Un solo appunto: forse siamo si falliti, ma non incamminati verso l'abbandono. Probabilmente qualche volta la vita ci lascia a terra, feriti, come l'uomo della parabola sulla via tra Gerusalemme e Gerico. Speranza però, caro Giancarlo e tutti gli umiliati e poveri della vita a cui ora so di appartenere: il samaritano che ci soccorrerà, certo con i suoi mezzi e le sue vie, è Gesù stesso. Quel Gesù che ci accogliamo, abbandoniamo, cerchiamo, tradiamo, che ci affascina e scandalizza. Siamo fatti così, accettiamoci come lui ci accetta. Una sola condizione indispensabile: anche quando ci destabilizza, fidiamoci del suo amore e se la tentazione di andarcene lontano da lui ci prende, chiediamo a Pietro di urlare forte, ancora una volta, per noi, per tuta la chiesa, con passione e fiducia: "Signore, da chi andremo? Tu hai parole di vita eterna; noi abbiamo creduto e conosciuto che tu sei il Santo di Dio".

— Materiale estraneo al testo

(* ===== verification/Operators.v ===== *)
(** * Wasm operators ([wasmer::wasmparser::Operator],
      [cosmwasm/packages/profiler/src/operators.rs])

    The operators by name, as the two tables of the repository list them: the
    gatekeeper of the compiler and the symbols of the profiler. Immediate arguments are
    left out here; where a text or a value needs them they come with the operator. *)

From S2P Require Import Prelude.

(** ** [Operator] *)
Module Operator.
Inductive t :=
| Unreachable | Nop | Block | Loop | If | Else | Try | Catch | Throw | Rethrow | End | Br
| BrIf | BrTable | Return | Call | CallIndirect | ReturnCall | ReturnCallIndirect | Delegate
| CatchAll | Drop | Select | TypedSelect | LocalGet | LocalSet | LocalTee | GlobalGet
| GlobalSet | I32Load | I64Load | F32Load | F64Load | I32Load8S | I32Load8U | I32Load16S
| I32Load16U | I64Load8S | I64Load8U | I64Load16S | I64Load16U | I64Load32S | I64Load32U
| I32Store | I64Store | F32Store | F64Store | I32Store8 | I32Store16 | I64Store8 | I64Store16
| I64Store32 | MemorySize | MemoryGrow | I32Const | I64Const | F32Const | F64Const | RefNull
| RefIsNull | RefFunc | I32Eqz | I32Eq | I32Ne | I32LtS | I32LtU | I32GtS | I32GtU | I32LeS
| I32LeU | I32GeS | I32GeU | I64Eqz | I64Eq | I64Ne | I64LtS | I64LtU | I64GtS | I64GtU
| I64LeS | I64LeU | I64GeS | I64GeU | F32Eq | F32Ne | F32Lt | F32Gt | F32Le | F32Ge | F64Eq
| F64Ne | F64Lt | F64Gt | F64Le | F64Ge | I32Clz | I32Ctz | I32Popcnt | I32Add | I32Sub
| I32Mul | I32DivS | I32DivU | I32RemS | I32RemU | I32And | I32Or | I32Xor | I32Shl | I32ShrS
| I32ShrU | I32Rotl | I32Rotr | I64Clz | I64Ctz | I64Popcnt | I64Add | I64Sub | I64Mul
| I64DivS | I64DivU | I64RemS | I64RemU | I64And | I64Or | I64Xor | I64Shl | I64ShrS | I64ShrU
| I64Rotl | I64Rotr | F32Abs | F32Neg | F32Ceil | F32Floor | F32Trunc | F32Nearest | F32Sqrt
| F32Add | F32Sub | F32Mul | F32Div | F32Min | F32Max | F32Copysign | F64Abs | F64Neg | F64Ceil
| F64Floor | F64Trunc | F64Nearest | F64Sqrt | F64Add | F64Sub | F64Mul | F64Div | F64Min
| F64Max | F64Copysign | I32WrapI64 | I32TruncF32S | I32TruncF32U | I32TruncF64S | I32TruncF64U
| I64ExtendI32S | I64ExtendI32U | I64TruncF32S | I64TruncF32U | I64TruncF64S | I64TruncF64U
| F32ConvertI32S | F32ConvertI32U | F32ConvertI64S | F32ConvertI64U | F32DemoteF64
| F64ConvertI32S | F64ConvertI32U | F64ConvertI64S | F64ConvertI64U | F64PromoteF32
| I32ReinterpretF32 | I64ReinterpretF64 | F32ReinterpretI32 | F64ReinterpretI64 | I32Extend8S
| I32Extend16S | I64Extend8S | I64Extend16S | I64Extend32S | I32TruncSatF32S | I32TruncSatF32U
| I32TruncSatF64S | I32TruncSatF64U | I64TruncSatF32S | I64TruncSatF32U | I64TruncSatF64S
| I64TruncSatF64U | MemoryInit | DataDrop | MemoryCopy | MemoryFill | TableInit | ElemDrop
| TableCopy | TableFill | TableGet | TableSet | TableGrow | TableSize | MemoryAtomicNotify
| MemoryAtomicWait32 | MemoryAtomicWait64 | AtomicFence | I32AtomicLoad | I64AtomicLoad
| I32AtomicLoad8U | I32AtomicLoad16U | I64AtomicLoad8U | I64AtomicLoad16U | I64AtomicLoad32U
| I32AtomicStore | I64AtomicStore | I32AtomicStore8 | I32AtomicStore16 | I64AtomicStore8
| I64AtomicStore16 | I64AtomicStore32 | I32AtomicRmwAdd | I64AtomicRmwAdd | I32AtomicRmw8AddU
| I32AtomicRmw16AddU | I64AtomicRmw8AddU | I64AtomicRmw16AddU | I64AtomicRmw32AddU
| I32AtomicRmwSub | I64AtomicRmwSub | I32AtomicRmw8SubU | I32AtomicRmw16SubU
| I64AtomicRmw8SubU | I64AtomicRmw16SubU | I64AtomicRmw32SubU | I32AtomicRmwAnd
| I64AtomicRmwAnd | I32AtomicRmw8AndU | I32AtomicRmw16AndU | I64AtomicRmw8AndU
| I64AtomicRmw16AndU | I64AtomicRmw32AndU | I32AtomicRmwOr | I64AtomicRmwOr | I32AtomicRmw8OrU
| I32AtomicRmw16OrU | I64AtomicRmw8OrU | I64AtomicRmw16OrU | I64AtomicRmw32OrU
| I32AtomicRmwXor | I64AtomicRmwXor | I32AtomicRmw8XorU | I32AtomicRmw16XorU
| I64AtomicRmw8XorU | I64AtomicRmw16XorU | I64AtomicRmw32XorU | I32AtomicRmwXchg
| I64AtomicRmwXchg | I32AtomicRmw8XchgU | I32AtomicRmw16XchgU | I64AtomicRmw8XchgU
| I64AtomicRmw16XchgU | I64AtomicRmw32XchgU | I32AtomicRmwCmpxchg | I64AtomicRmwCmpxchg
| I32AtomicRmw8CmpxchgU | I32AtomicRmw16CmpxchgU | I64AtomicRmw8CmpxchgU
| I64AtomicRmw16CmpxchgU | I64AtomicRmw32CmpxchgU | V128Load | V128Load8x8S | V128Load8x8U
| V128Load16x4S | V128Load16x4U | V128Load32x2S | V128Load32x2U | V128Load8Splat
| V128Load16Splat | V128Load32Splat | V128Load64Splat | V128Load32Zero | V128Load64Zero
| V128Store | V128Load8Lane | V128Load16Lane | V128Load32Lane | V128Load64Lane | V128Store8Lane
| V128Store16Lane | V128Store32Lane | V128Store64Lane | V128Const | I8x16Shuffle
| I8x16ExtractLaneS | I8x16ExtractLaneU | I8x16ReplaceLane | I16x8ExtractLaneS
| I16x8ExtractLaneU | I16x8ReplaceLane | I32x4ExtractLane | I32x4ReplaceLane | I64x2ExtractLane
| I64x2ReplaceLane | F32x4ExtractLane | F32x4ReplaceLane | F64x2ExtractLane | F64x2ReplaceLane
| I8x16Swizzle | I8x16Splat | I16x8Splat | I32x4Splat | I64x2Splat | F32x4Splat | F64x2Splat
| I8x16Eq | I8x16Ne | I8x16LtS | I8x16LtU | I8x16GtS | I8x16GtU | I8x16LeS | I8x16LeU
| I8x16GeS | I8x16GeU | I16x8Eq | I16x8Ne | I16x8LtS | I16x8LtU | I16x8GtS | I16x8GtU
| I16x8LeS | I16x8LeU | I16x8GeS | I16x8GeU | I32x4Eq | I32x4Ne | I32x4LtS | I32x4LtU
| I32x4GtS | I32x4GtU | I32x4LeS | I32x4LeU | I32x4GeS | I32x4GeU | I64x2Eq | I64x2Ne
| I64x2LtS | I64x2GtS | I64x2LeS | I64x2GeS | F32x4Eq | F32x4Ne | F32x4Lt | F32x4Gt | F32x4Le
| F32x4Ge | F64x2Eq | F64x2Ne | F64x2Lt | F64x2Gt | F64x2Le | F64x2Ge | V128Not | V128And
| V128AndNot | V128Or | V128Xor | V128Bitselect | V128AnyTrue | I8x16Abs | I8x16Neg
| I8x16Popcnt | I8x16AllTrue | I8x16Bitmask | I8x16NarrowI16x8S | I8x16NarrowI16x8U | I8x16Shl
| I8x16ShrS | I8x16ShrU | I8x16Add | I8x16AddSatS | I8x16AddSatU | I8x16Sub | I8x16SubSatS
| I8x16SubSatU | I8x16MinS | I8x16MinU | I8x16MaxS | I8x16MaxU | I8x16RoundingAverageU
| I16x8ExtAddPairwiseI8x16S | I16x8ExtAddPairwiseI8x16U | I16x8Abs | I16x8Neg
| I16x8Q15MulrSatS | I16x8AllTrue | I16x8Bitmask | I16x8NarrowI32x4S | I16x8NarrowI32x4U
| I16x8ExtendLowI8x16S | I16x8ExtendHighI8x16S | I16x8ExtendLowI8x16U | I16x8ExtendHighI8x16U
| I16x8Shl | I16x8ShrS | I16x8ShrU | I16x8Add | I16x8AddSatS | I16x8AddSatU | I16x8Sub
| I16x8SubSatS | I16x8SubSatU | I16x8Mul | I16x8MinS | I16x8MinU | I16x8MaxS | I16x8MaxU
| I16x8RoundingAverageU | I16x8ExtMulLowI8x16S | I16x8ExtMulHighI8x16S | I16x8ExtMulLowI8x16U
| I16x8ExtMulHighI8x16U | I32x4ExtAddPairwiseI16x8S | I32x4ExtAddPairwiseI16x8U | I32x4Abs
| I32x4Neg | I32x4AllTrue | I32x4Bitmask | I32x4ExtendLowI16x8S | I32x4ExtendHighI16x8S
| I32x4ExtendLowI16x8U | I32x4ExtendHighI16x8U | I32x4Shl | I32x4ShrS | I32x4ShrU | I32x4Add
| I32x4Sub | I32x4Mul | I32x4MinS | I32x4MinU | I32x4MaxS | I32x4MaxU | I32x4DotI16x8S
| I32x4ExtMulLowI16x8S | I32x4ExtMulHighI16x8S | I32x4ExtMulLowI16x8U | I32x4ExtMulHighI16x8U
| I64x2Abs | I64x2Neg | I64x2AllTrue | I64x2Bitmask | I64x2ExtendLowI32x4S
| I64x2ExtendHighI32x4S | I64x2ExtendLowI32x4U | I64x2ExtendHighI32x4U | I64x2Shl | I64x2ShrS
| I64x2ShrU | I64x2Add | I64x2Sub | I64x2Mul | I64x2ExtMulLowI32x4S | I64x2ExtMulHighI32x4S
| I64x2ExtMulLowI32x4U | I64x2ExtMulHighI32x4U | F32x4Ceil | F32x4Floor | F32x4Trunc
| F32x4Nearest | F32x4Abs | F32x4Neg | F32x4Sqrt | F32x4Add | F32x4Sub | F32x4Mul | F32x4Div
| F32x4Min | F32x4Max | F32x4PMin | F32x4PMax | F64x2Ceil | F64x2Floor | F64x2Trunc
| F64x2Nearest | F64x2Abs | F64x2Neg | F64x2Sqrt | F64x2Add | F64x2Sub | F64x2Mul | F64x2Div
| F64x2Min | F64x2Max | F64x2PMin | F64x2PMax | I32x4TruncSatF32x4S | I32x4TruncSatF32x4U
| F32x4ConvertI32x4S | F32x4ConvertI32x4U | I32x4TruncSatF64x2SZero | I32x4TruncSatF64x2UZero
| F64x2ConvertLowI32x4S | F64x2ConvertLowI32x4U | F32x4DemoteF64x2Zero | F64x2PromoteLowF32x4
| I8x16RelaxedSwizzle | I32x4RelaxedTruncSatF32x4S | I32x4RelaxedTruncSatF32x4U
| I32x4RelaxedTruncSatF64x2SZero | I32x4RelaxedTruncSatF64x2UZero | F32x4Fma | F32x4Fms
| F64x2Fma | F64x2Fms | I8x16LaneSelect | I16x8LaneSelect | I32x4LaneSelect | I64x2LaneSelect
| F32x4RelaxedMin | F32x4RelaxedMax | F64x2RelaxedMin | F64x2RelaxedMax.
End Operator.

E quando stiamo per affondare nell'angoscia e nella disperazione, quando siamo difronte ad un bivio drammatico, come Pietro e Giuda, Signore fai ancora cantare un gallo che ci svegli, che ci permetta di incrociare lo sguardo del Cristo e ci ricordi che, certo, la croce non la capiremo, ma mai il Calvario è la sconfitta della speranza e sempre è il misterioso atto penultimo prima della risurrezione, della pace, della felicità.

"Alleluja, Cristo è risorto!", "Sì, è veramente risorto!": così si salutavano i cristiani il giorno di Pasqua.

Sicuramente resto confuso e un po' scosso, ma sono sicuro che la nostra associazione, anche quest'anno, immergendosi nelle croci che la provvidenza le porrà sulla via, con pazienza e umiltà, saprà in qualche modo essere a fianco delle tante storie e situazioni che la figura dipinta da Giancarlo rappresenta.

Ha senso essere associazione se sappiamo stare li, con la nostra semplicità per adempiere una meravigliosa missione: raccontare la gioia e l'energia vitale della resurrezione di Gesù e in essa il fedele, eterno, provvidente, amore di Dio per tutte le sue creature.